Die Tea Party führte die Republikaner bei den Midterm-Wahlen 2010 zum überwältigenden Sieg. Es ist interessant zu sehen, wo sie jetzt stehen. Zuerst sind sie etwas nervös, als Frankophone an ihrem Meeting auftauchen. Ihr Leader wird es später zugeben: „Manche meiner Jungs sind etwas paranoid“. Danach wird es für Europäer – von rechts wie von links – etwas spacig. Diese Leute sind gegen Abtreibung (man hat es erwartet), gegen den Staat (das ist schon spektakulärer), gegen Ausgaben auf nationaler Ebene für Bildung und Forschung. Sie kämpfen öffentlich gegen erneuerbare Energien und für die Kohle.

Vor ein paar Jahren hatte ich Ron Paul getroffen, Senator von Texas und einer ihrer Leader. Er hatte mir lang und breit erklärt, warum er für den freien Markt ist, aber gegen die WTO, gegen die Freihandelsabkommen, auch gegen die UNO. Und offensichtlich hat sich die Doktrin nicht stark verändert. Für den freien Markt, aber ohne jegliche Regeln, auch nicht jene der Globalisierung. Spektakulär, aber aus europäischer Sicht unter den politischen UFO abzuhaken.

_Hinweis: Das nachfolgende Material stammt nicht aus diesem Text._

Lemma receive_eq c : key_of c = key_of c0 → tcp_receive g (during c hdr) = take_data (s_Flags g) data c ≫= outcome.
Proof using Hat Hp Hp0 Hh Hca.
  intros E. destruct Hca as [_ (ihl & off & tl & R1 & R2 & R3 & Htl & Etl & R4)]. unfold tcp_receive, take_data.
  erewrite net_bind; [|by apply d_get_info]. erewrite net_bind; [|by apply d_info_get].
  set (c1 := if negb _ && negb _ then _ else c).
  assert (key_of c1 = key_of c0) as E1 by (unfold c1; by destruct (negb _ && negb _)).
  erewrite (net_bind _ _ _ tt (during c1 hdr)).
  2: { unfold c1. destruct (negb _ && negb _); [|done]. by rewrite d_info_set. }
  erewrite net_bind; [|by apply d_info_get]. cbv zeta.
  destruct (Bool.eqb (B_Direction (Buffer (C_Info c1))) TCP_PACKETDIR_IN && _); [|done].
  do 3 call. rewrite swap_be_16, (Z.mod_small tl) by done.
  replace (tl - get_field ihl 0 4 * 4 - get_field off 4 4 * 4) with (Z.of_nat (length data)) by lia.
  assert (0 ≤ get_field ihl 0 4 ∧ 0 ≤ get_field off 4 4) as [G1 G2].
  { unfold get_field. split; apply Z.land_nonneg; right; done. }
  rewrite u16_small by (unfold word16 in *; lia). call. unfold append_data.
  destruct (wr_bytes _ _ data) as [d|] eqn:Ed; cbn [mbind option_bind]; [|done].
  erewrite (net_bind (net_lift _)); [|done].
  erewrite net_bind; [|by apply d_info_set]. erewrite net_bind; [|by apply d_info_set]. erewrite net_bind; [|by apply d_info_set].
  erewrite net_bind; [|by apply d_info_get].
  cbn [C_Info set_C_Info Buffer update_buffer set_Buffer set_SequenceNumberIn B_Length set_B_Length set_B_Data].
  destruct ((u16 _ =? TCP_WINDOW_SIZE) || _); [|done].
  erewrite net_bind; [|by apply d_info_set]. call. done.
Qed.
Ltac states := cbv [TCP_Connection_Listen TCP_Connection_SYNReceived TCP_Connection_Established TCP_Connection_FINWait1 TCP_Connection_FINWait2
  TCP_Connection_CloseWait TCP_Connection_Closing]; cbn [Z.eqb Pos.eqb andb orb].
Lemma by_state_eq c : key_of c = key_of c0 → tcp_by_state g (C_State c) (during c hdr) = react_in (s_Flags g) seq data c ≫= outcome.
Proof using Hat Hp Hp0 Hh Hca.
  intros E. pose proof (receive_eq c E) as Hrec. destruct Hca as [R _].
  assert (∀ c, key_of c = key_of c0 → tcp_finish g (during c hdr) =
    outcome (set_C_State TCP_Connection_Closed (bump_out 1 (bump_in 1 c)), Answer TCP_FLAG_ACK)) as Hfin.
  { clear c E Hrec. intros c E. unfold tcp_finish. erewrite net_bind; [|by apply d_get_info]. call. do 2 (erewrite net_bind; [|by apply d_info_set]).
    erewrite net_bind; [|by apply d_set_state]. done. }
  unfold tcp_by_state, react_in. cbv zeta. destruct (Z.eqb_spec (C_State c) TCP_Connection_Listen) as [Ec|_]; [rewrite ?Ec|].
  { cbn [andb]. unfold tcp_Listen. destruct (s_Flags g =? TCP_FLAG_SYN); [|states; done].
    erewrite net_bind; [|by apply d_set_state]. cbn iota. erewrite (net_bind _ _ _ tt (during _ _)); [done|].
    call. erewrite net_bind; [|by apply d_get_info]. erewrite net_bind; [|by apply d_in_le]. rewrite swap_be_32.
    do 2 (erewrite net_bind; [|by apply d_info_set]). by rewrite d_info_set. }
  destruct (Z.eqb_spec (C_State c) TCP_Connection_SYNReceived) as [Ec|_]; [rewrite ?Ec|].
  { cbn [andb]. unfold tcp_SYNReceived. destruct (s_Flags g =? TCP_FLAG_ACK); [|states; done].
    erewrite net_bind; [|by apply d_set_state]. erewrite net_bind; [|by apply d_get_info]. erewrite net_bind; [|by apply d_info_set]. done. }
  destruct (Z.eqb_spec (C_State c) TCP_Connection_Established) as [Ec|_]; [rewrite ?Ec|].
  { cbn [andb]. unfold tcp_Established. destruct (s_Flags g =? TCP_FLAG_FIN .| TCP_FLAG_ACK).
    - call. erewrite net_bind; [|by apply d_set_state]. erewrite net_bind; [|by apply d_get_info]. do 2 (erewrite net_bind; [|by apply d_info_set]). done.
    - destruct (_ || _); [done|]. states. done. }
  destruct (Z.eqb_spec (C_State c) TCP_Connection_Closing) as [Ec|_]; [rewrite ?Ec|].
  { states. unfold tcp_Closing. erewrite net_bind; [|by apply d_get_info]. call. erewrite net_bind; [|by apply d_info_set].
    erewrite net_bind; [|by apply d_set_state]. done. }
  cbn [andb]. destruct (Z.eqb_spec (C_State c) TCP_Connection_FINWait1) as [Ec|_]; [rewrite ?Ec|].
  { cbn [andb orb]. unfold tcp_FINWait1. destruct (s_Flags g =? TCP_FLAG_FIN .| TCP_FLAG_ACK); [by rewrite Hfin|].
    destruct (s_Flags g =? TCP_FLAG_ACK); [|states; done]. erewrite net_bind; [|by apply d_set_state]. done. }
  destruct (Z.eqb_spec (C_State c) TCP_Connection_FINWait2) as [Ec|_]; [rewrite ?Ec|].
  { cbn [andb orb]. unfold tcp_FINWait2. destruct (s_Flags g =? TCP_FLAG_FIN .| TCP_FLAG_ACK); [by rewrite Hfin|]. states. done. }
  cbn [andb orb]. destruct (Z.eqb_spec (C_State c) TCP_Connection_CloseWait) as [Ec|_]; [rewrite ?Ec|done].
  unfold tcp_CloseWait. cbn [andb]. destruct (s_Flags g =? TCP_FLAG_ACK); [|done]. erewrite net_bind; [|by apply d_set_state]. done.
Qed.
End Reaction.

Lemma set_out_id d s : out_data s = d → set_out d s = s.
Proof. intros <-. by destruct s as [? [] ? ? ?]. Qed.
Lemma put_id k c s : ConnectionStateTable s !! k = Some c → put k c s = s.
Proof. intros H. unfold put. rewrite list_insert_id by done. by destruct s. Qed.

(** The connection a packet is for: its entry, or a closed entry that a SYN
    takes over. *)
Definition taken_over (g : segment_in) (old : TCP_ConnectionState_t) : TCP_ConnectionState_t :=
  TCP_ConnectionState (s_Port g) (s_RemotePort g) (s_Address g) (C_Info old) TCP_Connection_Closed.
Definition target (g : segment_in) (k : nat) (c : TCP_ConnectionState_t) (s : net) : Prop :=
  at_conn g k c s ∨
  first_entry (is_connection (s_Port g) (s_Address g) (s_RemotePort g)) (ConnectionStateTable s) = None ∧
  first_entry (λ c, C_State c =? TCP_Connection_Closed) (ConnectionStateTable s) = Some k ∧ tst (s_Flags g) TCP_FLAG_SYN = true ∧
  ∃ old, ConnectionStateTable s !! k = Some old ∧ c = taken_over g old.

Lemma target_at g k c s : target g k c s → at_conn g k c (put k c s).
Proof.
  intros [H|(H1 & H2 & _ & old & Hk & ->)]; [by eapply at_conn_put|]. split.
  - apply first_entry_None in H1. apply first_entry_Some. unfold put. cbn. split.
    + eexists. rewrite list_lookup_insert_eq by (by eapply lookup_lt_Some). split; [done|]. by apply is_connection_key.
    + intros j x Hj Hx. rewrite list_lookup_insert_ne in Hx by lia. by eapply Forall_lookup_1 in H1.
  - unfold put. cbn. by rewrite list_lookup_insert_eq by (by eapply lookup_lt_Some).
Qed.

(** The port of the packet is open. *)
Definition port_open (p : Z) (s : net) : Prop := TCP_GetPortState p s = Some (TCP_Port_Open, s).
Lemma port_open_frame p s s' : PortStateTable s' = PortStateTable s → port_open p s → port_open p s'.
Proof. unfold port_open, TCP_GetPortState. intros -> [= ->]. done. Qed.

Lemma target_packet g k c s : target g k c s → port_open (s_Port g) s → tcp_packet g s = tcp_packet g (put k c s).
Proof.
  intros Ht Ho. pose proof (target_at g k c s Ht) as Hat. destruct Ht as [[_ H]|(H1 & H2 & Hs & old & Hk & ->)]; [by rewrite put_id|].
  unfold tcp_packet. erewrite net_bind; [|exact Ho]. erewrite (net_bind _ _ (put _ _ _)); [|by apply (port_open_frame _ s)].
  change (TCP_Port_Open =? TCP_Port_Open) with true. cbn iota. rewrite Hs.
  erewrite (net_bind _ _ s).
  2: { erewrite net_bind; [done|]. unfold TCP_SetConnectionState. rewrite H1, H2. by rewrite (alter_insert _ _ _ old). }
  erewrite (net_bind _ _ (put k _ s)); [|erewrite net_bind; [done|by apply (at_set_state g k (taken_over g old))]].
  rewrite put_put. done.
Qed.

(** The window a connection offers. *)
Definition window (c : TCP_ConnectionState_t) : Z :=
  let b := Buffer (C_Info c) in if negb (B_InUse b) then TCP_WINDOW_SIZE else u16 (TCP_WINDOW_SIZE - B_Length b).
(** The segment that answers a packet. *)
Definition reply_segment (g : segment_in) (dst : list Z) (c : TCP_ConnectionState_t) (f : Z) : list Z :=
  tcp_segment dst (s_Address g) (le_store 2 (s_Port g)) (le_store 2 (s_RemotePort g)) (SequenceNumberOut (C_Info c)) (SequenceNumberIn (C_Info c))
    f (window c) [].

(** A reaction keeps the key of its connection, and answers with flags. *)
Lemma react_key flags seq data c c' a : react flags seq data c = Some (c', a) → key_of c' = key_of c.
Proof.
  unfold react. intros H. assert (∀ c c' a, react_in flags seq data c = Some (c', a) → key_of c' = key_of c) as Hin.
  { clear. intros c c' a. unfold react_in. cbv zeta.
    repeat match goal with |- context [if ?b then _ else _] => destruct b end; try (by intros; simplify_eq).
    unfold take_data. cbv zeta. set (c1 := if _ && _ then _ else c). assert (key_of c1 = key_of c) as <- by (unfold c1; by destruct (_ && _)).
    clearbody c1. destruct (_ && _); [|by intros [= <- <-]]. destruct (append_data _ _); [|done]. cbn [mbind option_bind].
    destruct (_ || _); by intros; simplify_eq. }
  destruct (tst flags TCP_FLAG_RST); [injection H as <- _|apply Hin in H]; by destruct (tst flags TCP_FLAG_SYN).
Qed.
Lemma react_flags flags seq data c c' f : react flags seq data c = Some (c', Answer f) → byte f.
Proof.
  unfold react, react_in, take_data. cbv zeta. intros H.
  repeat match type of H with context [if ?b then _ else _] => destruct b end; try done;
    first [injection H as _ <-|apply bind_Some in H as (? & _ & H); repeat match type of H with context [if ?b then _ else _] => destruct b end;
      try done; injection H as _ <-]; done.
Qed.

Section Process.
Context (g : segment_in) (k : nat) (c0 : TCP_ConnectionState_t) (s : net) (pre hdr post : list Z) (seq : Z) (data dst : list Z).
Context (Ht : target g k c0 s) (Ho : port_open (s_Port g) s).
Context (Eo : out_data s = pre ++ hdr ++ post) (Hp : length pre = Z.to_nat (s_OUT g)) (Hp0 : 0 ≤ s_OUT g) (Hh : length hdr = 20%nat).
Context (Hbh : bytes hdr) (Hbp : bytes post) (Hne : post ≠ []) (Hca : carries g seq data s).
Context (Hdst : in_bytes (s_IP g + ip_DestinationAddress) 4 s = Some (dst, s)) (HIPd : IP dst) (HIPs : IP (s_Address g)).

Lemma packet_eq : tcp_packet g s = react (s_Flags g) seq data c0 ≫= outcome k s pre hdr post.
Proof using Ht Ho Eo Hp Hp0 Hh Hca.
  rewrite (target_packet g k c0) by done. pose proof (target_at g k c0 s Ht) as Hat.
  set (s1 := put k c0 s) in *. assert (s1 = during k s pre post c0 hdr) as E1 by (unfold s1, during; by rewrite set_out_id).
  assert (∀ c h, during k s1 pre post c h = during k s pre post c h) as Ed
    by (intros c h; exact (put_put k c c0 (set_out (pre ++ h ++ post) s))).
  assert (s1 = during k s1 pre post c0 hdr) as E2 by by rewrite Ed.
  assert (carries g seq data s1) as Hca1 by (by apply (carries_frame g seq data s)).
  assert (∀ c, react_in (s_Flags g) seq data c ≫= outcome k s pre hdr post = react_in (s_Flags g) seq data c ≫= outcome k s1 pre hdr post) as Eou.
  { intros c. destruct (react_in _ _ _ c) as [[c' []]|]; [..|done]; cbn; by rewrite Ed. }
  unfold tcp_packet, react. erewrite net_bind; [|by apply (port_open_frame _ s)]. change (TCP_Port_Open =? TCP_Port_Open) with true. cbn iota.
  set (c1 := if tst (s_Flags g) TCP_FLAG_SYN then set_C_State TCP_Connection_Listen c0 else c0). cbv zeta.
  assert (key_of c1 = key_of c0) as K1 by (unfold c1; by destruct (tst _ _)).
  erewrite (net_bind _ _ s1 tt (during k s1 pre post c1 hdr)).
  2: { rewrite E2 at 1. unfold c1. destruct (tst _ TCP_FLAG_SYN); [|done]. erewrite net_bind; [done|]. by apply (d_set_state g k c0). }
  destruct (tst (s_Flags g) TCP_FLAG_RST).
  - erewrite net_bind; [|by apply (d_set_state g k c0)]. cbn iota. erewrite net_bind; [|by apply d_flags]. cbn. by rewrite Ed.
  - erewrite net_bind; [|by apply (d_get_state g k c0)]. rewrite Eou. by apply (by_state_eq g k c0).
Qed.

Lemma during_conn c h : key_of c = key_of c0 → at_conn g k c (during k s pre post c h).
Proof using Ht.
  intros K. unfold during. rewrite <-(put_put k c c0). apply (at_conn_put g k c0); [|done].
  destruct (target_at g k c0 s Ht). by split.
Qed.

Lemma respond_eq c f : key_of c = key_of c0 → byte f →
  tcp_respond g (during k s pre post c (flagged hdr f)) = Some (20, during k s pre post c (reply_segment g dst c f)).
Proof using All.
  intros K Hf. pose proof (during_conn c (flagged hdr f) K) as Hat. unfold tcp_respond.
  erewrite net_bind; [|by eapply at_get_info]. erewrite net_bind; [|by eapply at_info_get]. cbv zeta. fold (window c).
  set (sp := le_store 2 (s_Port g)). set (dp := le_store 2 (s_RemotePort g)).
  assert (Port sp ∧ Port dp) as [Hsp Hdp] by (split; split; try apply le_store_length; apply le_store_bytes).
  erewrite net_bind.
  2: { eapply (out_assigns_mid pre (flagged hdr f) post); [done|done|done|]. apply (tcp_fill _ f).
    - unfold flagged. by rewrite length_insert.
    - unfold flagged. by apply Forall_insert.
    - unfold flagged. rewrite list_lookup_insert_eq; [done|]. rewrite Hh. lia.
    - apply le_store_length.
    - apply le_store_length. }
  erewrite net_bind; [|apply (reads_frame_bytes _ _ s); [done|exact Hdst]].
  set (s2 := set_out _ _).
  destruct (tcp_checksum_out pre post (s_OUT g) dst (s_Address g) sp dp (SequenceNumberOut (C_Info c)) (SequenceNumberIn (C_Info c)) f (window c) [] s2)
    as (cs & E1 & E2); [by rewrite app_nil_r|try done..|]; [constructor|].
  erewrite net_bind; [|exact E1]. erewrite net_bind; [|exact E2]. done.
Qed.

(** What [TCP_ProcessTCPPacket] does with the packet [g]. *)
Definition processed (r : TCP_ConnectionState_t * answer) : option (Z * net) :=
  match r with
  | (c, Quiet) => Some (NO_RESPONSE, during k s pre post c hdr)
  | (c, Answer f) => Some (20, during k s pre post c (reply_segment g dst c f))
  | (c, Defer) => Some (NO_PROCESS, during k s pre post c hdr)
  end.
Lemma process_eq :
  in16 (s_TCP g + tcp_DestinationPort) s = Some (s_Port g, s) → in_bytes (s_IP g + ip_SourceAddress) sizeof_IP_Address s = Some (s_Address g, s) →
  in16 (s_TCP g + tcp_SourcePort) s = Some (s_RemotePort g, s) → in8 (s_TCP g + tcp_Flags) s = Some (s_Flags g, s) →
  TCP_ProcessTCPPacket (s_IP g) (s_TCP g) (s_OUT g) s = react (s_Flags g) seq data c0 ≫= processed.
Proof using All.
  intros R1 R2 R3 R4. unfold TCP_ProcessTCPPacket.
  erewrite net_bind; [|exact R1]. erewrite net_bind; [|exact R2]. erewrite net_bind; [|exact R3]. erewrite net_bind; [|exact R4]. cbv zeta.
  replace (Segment_in _ _ _ _ _ _ _) with g by by destruct g.
  destruct (react (s_Flags g) seq data c0) as [[c a]|] eqn:Er; cbn [mbind option_bind].
  - erewrite (net_bind _ _ _ (match a with Quiet => Some false | Answer _ => Some true | Defer => None end)
      (during k s pre post c (match a with Answer f => flagged hdr f | _ => hdr end))).
    2: { rewrite packet_eq, Er. cbn [mbind option_bind outcome]. by destruct a. }
    destruct a as [|f|]; [done| |done]. apply respond_eq; [by eapply react_key|by eapply react_flags].
  - unfold mbind, NetM_bind. by rewrite packet_eq, Er.
Qed.
End Process.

Angesichts der Positionen dieser Leute habe ich das Meeting erleichtert verlassen. Trotz eines äusserst prominenten Panels (zwei in Washington amtierende Senatoren, der Senatskandidat für Ohio, mehrere Abgeordnete des Repräsentantenhauses): weniger als zweihundert Personen. Der lokale Vertreter der Tea Party sagt es selbst. Die Leidenschaft von 2010 ist ein wenig abgekühlt. Heute ist die Tea Party vor allem eine Pressure-Group innerhalb der Republikanischen Partei. Und aus Sicht der Demokraten eher eine gute Sache: Sie führt zu einer Radikalisierung der Republikaner, die sie wohl Stimmen im Zentrum kosten wird.